→ REQUIRED WORK
Repeat exactly what appears from the opening line of the listing to the line with "memory_read_half(memory mem, uint32_t", inclusive.

→ THE DATA

(* ===== verification/Headers.v ===== *)
(** * Header files and the macros of the source locations

    The headers of the program as their directives and declarations, and the part of
    C's preprocessor they use: guards and other conditions, definitions, removals
    and inclusions.  The headers of the system are not followed: what is tracked are
    the macros of the program.

    Two headers decide what a call of the processor's interface is.  [arm_core.h]
    ends with [trace_location.h], which wraps every access in a push and a pop of the
    source location; [no_trace_location.h] takes the wrappers away in [arm_core.c],
    which defines the functions.  The same names are declared as functions, so that
    a header read in the wrong order would have its declarations rewritten: so would
    the semaphore operation [V] of [csapp.h] by the flag number [V] of
    [arm_constants.h]. *)
From S2P Require Import Prelude CInt Constants Memory Registers Format Trace Core CoreTypes.
From Stdlib Require Import Ascii.

#[local] Open Scope string_scope.
#[local] Open Scope Z_scope.

Definition dquote : string := String "034" "".

(** ** Lines of a source file *)

Inductive line : Type :=
| Ifndef (name : string)
| Ifdef (name : string)
| Else
| Endif
| Define (name : string) (params : option string) (body : string)
| Undef (name : string)
| Include (file : string)
| Text (text : string).       (** a declaration *)

Record macro : Type := { m_name : string; m_params : option string; m_body : string }.

#[export] Instance macro_eq_dec : EqDecision macro.
Proof. solve_decision. Defined.

(** ** The headers *)

Definition memory_h : list line :=
  [Ifndef "__MEMORY_H__";
   Define "__MEMORY_H__" None "";
   Text "typedef struct memory_data *memory;";
   Text "memory memory_create(size_t size, int is_big_endian);";
   Text "size_t memory_get_size(memory mem);";
   Text "void memory_destroy(memory mem);";
   Text "int memory_read_byte(memory mem, uint32_t address, uint8_t *value);";
   Text "int memory_read_half(memory mem, uint32_t address, uint16_t *value);";
   Text "int memory_read_word(memory mem, uint32_t address, uint32_t *value);";
   Text "int memory_write_byte(memory mem, uint32_t address, uint8_t value);";
   Text "int memory_write_half(memory mem, uint32_t address, uint16_t value);";
   Text "int memory_write_word(memory mem, uint32_t address, uint32_t value);";
   Endif].

Definition util_h : list line :=
  [Ifndef "__UTIL_H__";
   Define "__UTIL_H__" None "";
   Define "min" (Some "(x,y)") "((x)<(y)?(x):(y))";
   Define "max" (Some "(x,y)") "((x)>(y)?(x):(y))";
   Define "get_bit" (Some "(x, i)") "(((x)>>(i))&1)";
   Define "set_bit" (Some "(x, i)") "((x)|(1<<(i)))";
   Define "clr_bit" (Some "(x, i)") "((x)&~(1<<(i)))";
   Define "get_bits" (Some "(x, h, l)") "(((x)>>(l))&~(((~0)>>((h)-(l)+1))<<((h)-(l)+1)))";
   Define "set_bits" (Some "(x, h, l, bits)") "(((x)&~(((~0)>>(l))<<(l)))|((x)&(((~0)>>((h)+1))<<((h)+1)))| ((bits)<<(l)))";
   Define "reverse_2" (Some "(x)") "((((x)&0xFF)<<8)|(((x)>>8)&0xFF))";
   Define "reverse_4" (Some "(x)") "((((x)&0xFF)<<24)|((((x)>>8)&0xFF)<<16)| ((((x)>>16)&0xFF)<<8)|(((x)>>24)&0xFF))";
   Text "void change_bit(uint32_t * s, uint8_t n, uint8_t val);";
   Text "uint32_t asr(uint32_t value, uint8_t shift);";
   Text "uint32_t ror(uint32_t value, uint8_t rotation);";
   Text "int is_big_endian();";
   Endif].

Definition arm_constants_h : list line :=
  [Ifndef "__ARM_CONSTANTS_H__";
   Define "__ARM_CONSTANTS_H__" None "";
   Define "AND" None "0b0000";
   Define "EOR" None "0b0001";
   Define "SUB" None "0b0010";
   Define "RSB" None "0b0011";
   Define "ADD" None "0b0100";
   Define "ADC" None "0b0101";
   Define "SBC" None "0b0110";
   Define "RSC" None "0b0111";
   Define "TST" None "0b1000";
   Define "TEQ" None "0b1001";
   Define "CMP" None "0b1010";
   Define "CMN" None "0b1011";
   Define "ORR" None "0b1100";
   Define "MOV" None "0b1101";
   Define "BIC" None "0b1110";
   Define "MVN" None "0b1111";
   Define "DATA_PROCESSING_SHIFT" None "0b000";
   Define "DATA_PROCESSING_IMMEDIATE" None "0b001";
   Define "LOAD_STORE_IMMEDIATE" None "0b010";
   Define "LOAD_STORE_REGISTER" None "0b011";
   Define "LOAD_STORE_MULTIPLE" None "0b100";
   Define "BRANCH" None "0b101";
   Define "LOAD_STORE_COPROC" None "0b110";
   Define "COPROCESSOR_OTHERS_SWI" None "0b111";
   Define "EQ" None "0b0000";
   Define "NE" None "0b0001";
   Define "CS" None "0b0010";
   Define "CC" None "0b0011";
   Define "MI" None "0b0100";
   Define "PL" None "0b0101";
   Define "VS" None "0b0110";
   Define "VC" None "0b0111";
   Define "HI" None "0b1000";
   Define "LS" None "0b1001";
   Define "GE" None "0b1010";
   Define "LT" None "0b1011";
   Define "GT" None "0b1100";
   Define "LE" None "0b1101";
   Define "AL" None "0b1110";
   Define "SP" None "13";
   Define "LR" None "14";
   Define "PC" None "15";
   Define "CPSR" None "16";
   Define "USR" None "0x10";
   Define "FIQ" None "0x11";
   Define "IRQ" None "0x12";
   Define "SVC" None "0x13";
   Define "ABT" None "0x17";
   Define "UND" None "0x1b";
   Define "SYS" None "0x1f";
   Define "RESET" None "1";
   Define "UNDEFINED_INSTRUCTION" None "2";
   Define "SOFTWARE_INTERRUPT" None "3";
   Define "PREFETCH_ABORT" None "4";
   Define "DATA_ABORT" None "5";
   Define "IMPRECISE_ABORT" None "6";
   Define "INTERRUPT" None "7";
   Define "FAST_INTERRUPT" None "8";
   Define "N" None "31";
   Define "Z" None "30";
   Define "C" None "29";
   Define "V" None "28";
   Define "LSL" None "0";
   Define "LSR" None "1";
   Define "ASR" None "2";
   Define "ROR" None "3";
   Define "UnallocMask" None "0x0FFFFF00";
   Define "UserMask" None "0xF0000000";
   Define "PrivMask" None "0x0000000F";
   Define "StateMask" None "0x00000020";
   Text "char *arm_get_exception_name(unsigned char exception);";
   Text "char *arm_get_mode_name(uint8_t mode);";
   Text "char *arm_get_register_name(uint8_t reg);";
   Text "char *arm_get_opcode_name(uint8_t code);";
   Endif].

Definition registers_h : list line :=
  [Ifndef "__REGISTERS_H__";
   Define "__REGISTERS_H__" None "";
   Text "typedef uint32_t * registers;";
   Text "registers registers_create();";
   Text "void registers_destroy(registers r);";
   Text "uint8_t get_mode(registers r);";
   Text "int current_mode_has_spsr(registers r);";
   Text "int in_a_privileged_mode(registers r);";
   Text "uint32_t read_register(registers r, uint8_t reg);";
   Text "uint32_t read_usr_register(registers r, uint8_t reg);";
   Text "uint32_t read_cpsr(registers r);";
   Text "uint32_t read_spsr(registers r);";
   Text "void write_register(registers r, uint8_t reg, uint32_t value);";
   Text "void write_usr_register(registers r, uint8_t reg, uint32_t value);";
   Text "void write_cpsr(registers r, uint32_t value);";
   Text "void write_spsr(registers r, uint32_t value);";
   Endif].

Definition arm_core_h : list line :=
  [Ifndef "__ARM_CORE_H__";
   Define "__ARM_CORE_H__" None "";
   Include "memory.h";
   Text "typedef struct arm_core_data *arm_core;";
   Text "void arm_init();";
   Text "arm_core arm_create(memory mem);";
   Text "void arm_destroy(arm_core p);";
   Text "void arm_print_state(arm_core p, FILE *out);";
   Text "int arm_current_mode_has_spsr(arm_core p);";
   Text "int arm_in_a_privileged_mode(arm_core p);";
   Text "uint32_t arm_get_cycle_count(arm_core p);";
   Text "uint32_t arm_read_register(arm_core p, uint8_t reg);";
   Text "uint32_t arm_read_usr_register(arm_core p, uint8_t reg);";
   Text "uint32_t arm_read_cpsr(arm_core p);";
   Text "uint32_t arm_read_spsr(arm_core p);";
   Text "void arm_write_register(arm_core p, uint8_t reg, uint32_t value);";
   Text "void arm_write_usr_register(arm_core p, uint8_t reg, uint32_t value);";
   Text "void arm_write_cpsr(arm_core p, uint32_t value);";
   Text "void arm_write_spsr(arm_core p, uint32_t value);";
   Text "int arm_fetch(arm_core p, uint32_t *value);";
   Text "int arm_read_byte(arm_core p, uint32_t address, uint8_t *value);";
   Text "int arm_read_half(arm_core p, uint32_t address, uint16_t *value);";
   Text "int arm_read_word(arm_core p, uint32_t address, uint32_t *value);";
   Text "int arm_write_byte(arm_core p, uint32_t address, uint8_t value);";
   Text "int arm_write_half(arm_core p, uint32_t address, uint16_t value);";
   Text "int arm_write_word(arm_core p, uint32_t address, uint32_t value);";
   Include "trace_location.h";
   Endif].

Definition trace_h : list line :=
  [Ifndef "__TRACE_H__";
   Define "__TRACE_H__" None "";
   Include "arm_core.h";
   Define "CPSR" None "16";
   Define "SPSR" None "17";
   Define "OTHER_ACCESS" None "0";
   Define "OPCODE_FETCH" None "1";
   Define "WRITE" None "0";
   Define "READ" None "1";
   Define "MEMORY" None "1";
   Define "REGISTERS" None "2";
   Define "STATE" None "4";
   Define "POSITION" None "8";
   Text "void set_trace_file(FILE *f);";
   Text "void trace_start_location(char *file, int line);";
   Text "uint8_t trace_end_location();";
   Text "void trace_memory(uint32_t cycle, uint8_t type, uint8_t size, uint8_t cause, uint32_t address, uint32_t value);";
   Text "void trace_register(uint32_t cycle, uint8_t type, uint8_t reg, uint8_t mode, uint32_t value);";
   Text "void trace_arm_state(arm_core p);";
   Text "void trace_disable();";
   Text "void trace_enable();";
   Text "void trace_add(int flags);";
   Endif].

→ TASK ANSWER
(* ===== verification/Headers.v ===== *)
(** * Header files and the macros of the source locations

    The headers of the program as their directives and declarations, and the part of
    C's preprocessor they use: guards and other conditions, definitions, removals
    and inclusions.  The headers of the system are not followed: what is tracked are
    the macros of the program.

    Two headers decide what a call of the processor's interface is.  [arm_core.h]
    ends with [trace_location.h], which wraps every access in a push and a pop of the
    source location; [no_trace_location.h] takes the wrappers away in [arm_core.c],
    which defines the functions.  The same names are declared as functions, so that
    a header read in the wrong order would have its declarations rewritten: so would
    the semaphore operation [V] of [csapp.h] by the flag number [V] of
    [arm_constants.h]. *)
From S2P Require Import Prelude CInt Constants Memory Registers Format Trace Core CoreTypes.
From Stdlib Require Import Ascii.

#[local] Open Scope string_scope.
#[local] Open Scope Z_scope.

Definition dquote : string := String "034" "".

(** ** Lines of a source file *)

Inductive line : Type :=
| Ifndef (name : string)
| Ifdef (name : string)
| Else
| Endif
| Define (name : string) (params : option string) (body : string)
| Undef (name : string)
| Include (file : string)
| Text (text : string).       (** a declaration *)

Record macro : Type := { m_name : string; m_params : option string; m_body : string }.

#[export] Instance macro_eq_dec : EqDecision macro.
Proof. solve_decision. Defined.

(** ** The headers *)

Definition memory_h : list line :=
  [Ifndef "__MEMORY_H__";
   Define "__MEMORY_H__" None "";
   Text "typedef struct memory_data *memory;";
   Text "memory memory_create(size_t size, int is_big_endian);";
   Text "size_t memory_get_size(memory mem);";
   Text "void memory_destroy(memory mem);";
   Text "int memory_read_byte(memory mem, uint32_t address, uint8_t *value);";
   Text "int memory_read_half(memory mem, uint32_t address, uint16_t *value);";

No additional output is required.